Medium-chain acyl-CoA dehydrogenase deficiency (MCADD) is the most frequent disorder of
fatty acid oxidation with a similar prevalence to that of
phenylketonuria. Affected patients present tissue accumulation of the medium-chain
fatty acids octanoate (OA), decanoate (DA) and cis-4-decenoate. Clinical presentation is characterized by neurological symptoms, such as convulsions and
lethargy that may develop into
coma and
sudden death. The aim of the present work was to investigate the in vitro effect of OA and DA, the metabolites that predominantly accumulate in MCADD, on oxidative stress parameters in rat cerebral cortex homogenates.

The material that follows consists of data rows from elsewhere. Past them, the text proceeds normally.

(** * Chronodex: the polar geometry kernel and the drag controller

    A shallow embedding of the TypeScript sources

      - [utils/time-utils.ts]          (geometry kernel),
      - [models/activity.model.ts]     (data model),
      - [services/chronodex.service.ts] (the activity store),
      - [components/chronodex/chronodex.component.ts] (controller, both
        variants that the repository carries),

    together with the properties stated about them.

    Modelling conventions.

    - A JavaScript [number] is an exact rational ([Q]).  Every arithmetic
      operator of the source is the corresponding exact operation; the
      rounding functions [Math.floor], [Math.round] and the remainder [%]
      are written out below.  Equality of numbers is [Qeq] ([==]).
      [NaN] and the infinities are outside the model.  Module [Binary64]
      evaluates the conversions between time and angle once more with
      the rounded arithmetic of IEEE 754 binary64, to show that rounding
      does not change what they return on the times of day.
    - A [Date] is its time value: an integer number of milliseconds since
      the epoch ([Z]).  The local time zone is a constant offset
      [LocalTZA]; the accessors follow the abstract operations of
      ECMA-262 ([Day], [HourFromTime], [MakeTime], [MakeDate], ...).
      Invalid dates are outside the model.
    - Coordinates produced by [Math.cos] / [Math.sin] are real numbers.
    - A pointer event is represented by the angle that
      [getAngleFromEvent] computes for it. *)

From Stdlib Require Import Floats.
From Stdlib Require Import Reals Qreals Lra.
From Stdlib Require Import ZArith QArith Qround Qabs Lia Lqa Bool List String.
From Stdlib Require Import Sorting.Sorted Sorting.Permutation.
Import ListNotations.

Local Open Scope Z_scope.

(** * Part I: the embedding *)

(** ** JavaScript numbers *)

Module JS.

Definition number := Q.
Bind Scope Q_scope with number.

(** [Math.floor]. *)
Definition Math_floor (x : number) : Z := Qfloor x.

(** [Math.round]: the closest integer, ties towards +infinity. *)
Definition Math_round (x : number) : Z := Qfloor (x + (1 # 2))%Q.

(** [Math.abs]. *)
Definition Math_abs (x : number) : number := Qabs x.

(** Truncation towards zero ([ToIntegerOrInfinity] on a finite number). *)
Definition trunc (x : number) : Z := Z.quot (Qnum x) (Z.pos (Qden x)).

(** The remainder operator [x % y]: the result has the sign of the
    dividend, [x - y * trunc (x / y)]. *)
Definition rem (x y : number) : number :=
  (x - y * inject_Z (trunc (x / y)))%Q.

(** The relational operators [<], [<=], [>], [>=] and [===] on numbers. *)
Definition ltb (x y : number) : bool := negb (Qle_bool y x).
Definition leb (x y : number) : bool := Qle_bool x y.
Definition gtb (x y : number) : bool := ltb y x.
Definition geb (x y : number) : bool := leb y x.
Definition eqb (x y : number) : bool := Qeq_bool x y.

(** Truthiness of a string: every string but the empty one. *)
Definition truthy_string (s : string) : bool := negb (s =? "")%string.

(** [array.find(p)]: [List.find].  [array.findIndex(p)], with [None]
    for the source's [-1]. *)
Fixpoint findIndex {A} (p : A -> bool) (l : list A) : option nat :=
  match l with
  | [] => None
  | x :: l' =>
      if p x then Some O
      else match findIndex p l' with
           | Some i => Some (S i)
           | None => None
           end
  end.

(** [array[index] = v] for an index inside the array. *)
Fixpoint setAt {A} (index : nat) (v : A) (l : list A) : list A :=
  match l, index with
  | [], _ => []
  | _ :: l', O => v :: l'
  | x :: l', S i => x :: setAt i v l'
  end.

End JS.

Bind Scope Q_scope with JS.number.

(** ** Dates (ECMA-262, "Date Objects") *)

Module Date.

(** The time value of a [Date] object, in milliseconds. *)
Definition t := Z.

Definition msPerSecond : Z := 1000.
Definition msPerMinute : Z := 60000.
Definition msPerHour : Z := 3600000.
Definition msPerDay : Z := 86400000.

Definition Day (tv : Z) : Z := tv / msPerDay.
Definition TimeWithinDay (tv : Z) : Z := tv mod msPerDay.
Definition HourFromTime (tv : Z) : Z := (tv / msPerHour) mod 24.
Definition MinFromTime (tv : Z) : Z := (tv / msPerMinute) mod 60.
Definition SecFromTime (tv : Z) : Z := (tv / msPerSecond) mod 60.
Definition msFromTime (tv : Z) : Z := tv mod msPerSecond.

Definition MakeTime (hour min sec ms : Z) : Z :=
  hour * msPerHour + min * msPerMinute + sec * msPerSecond + ms.
Definition MakeDate (day time : Z) : Z := day * msPerDay + time.

(** [date.getTime()]. *)
Definition getTime (d : t) : Z := d.

(** [new Date(value)] for a numeric [value]: the time value is the
    number truncated to an integer. *)
Definition ofNumber (x : JS.number) : t := JS.trunc x.

Section LocalTime.

(** Offset of local time from UTC, in milliseconds. *)
Variable LocalTZA : Z.

Definition LocalTime (tv : Z) : Z := tv + LocalTZA.
Definition UTC (tv : Z) : Z := tv - LocalTZA.

Definition getHours (d : t) : Z := HourFromTime (LocalTime d).
Definition getMinutes (d : t) : Z := MinFromTime (LocalTime d).
Definition getSeconds (d : t) : Z := SecFromTime (LocalTime d).
Definition getMilliseconds (d : t) : Z := msFromTime (LocalTime d).

(** The local calendar day a date falls on. *)
Definition localDay (d : t) : Z := Day (LocalTime d).

(** [date.setHours(hour, min, sec, ms)], as the new time value. *)
Definition setHours (d : t) (hour min sec ms : Z) : t :=
  let tv := LocalTime d in
  UTC (MakeDate (Day tv) (MakeTime hour min sec ms)).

It was first verified that both DA and OA significantly increased chemiluminescence and
thiobarbituric acid-reactive species levels (lipoperoxidation) and decreased the non-enzymatic
antioxidant defenses, measured by the decreased total
antioxidant capacity. DA also enhanced carbonyl content and oxidation of sulfhydryl groups (
protein damage) and decreased
reduced glutathione (GSH) levels. We also verified that DA-induced GSH decrease and sulfhydryl oxidation were not observed when cytosolic preparations (membrane-free supernatants) were used, suggesting a mitochondrial mechanism for these actions. Our present data show that the medium-chain
fatty acids DA and OA that most accumulate in MCADD cause oxidative stress in rat brain. It is therefore presumed that this pathomechanism may be involved in the pathophysiology of the
neurologic symptoms manifested by patients affected by MCADD.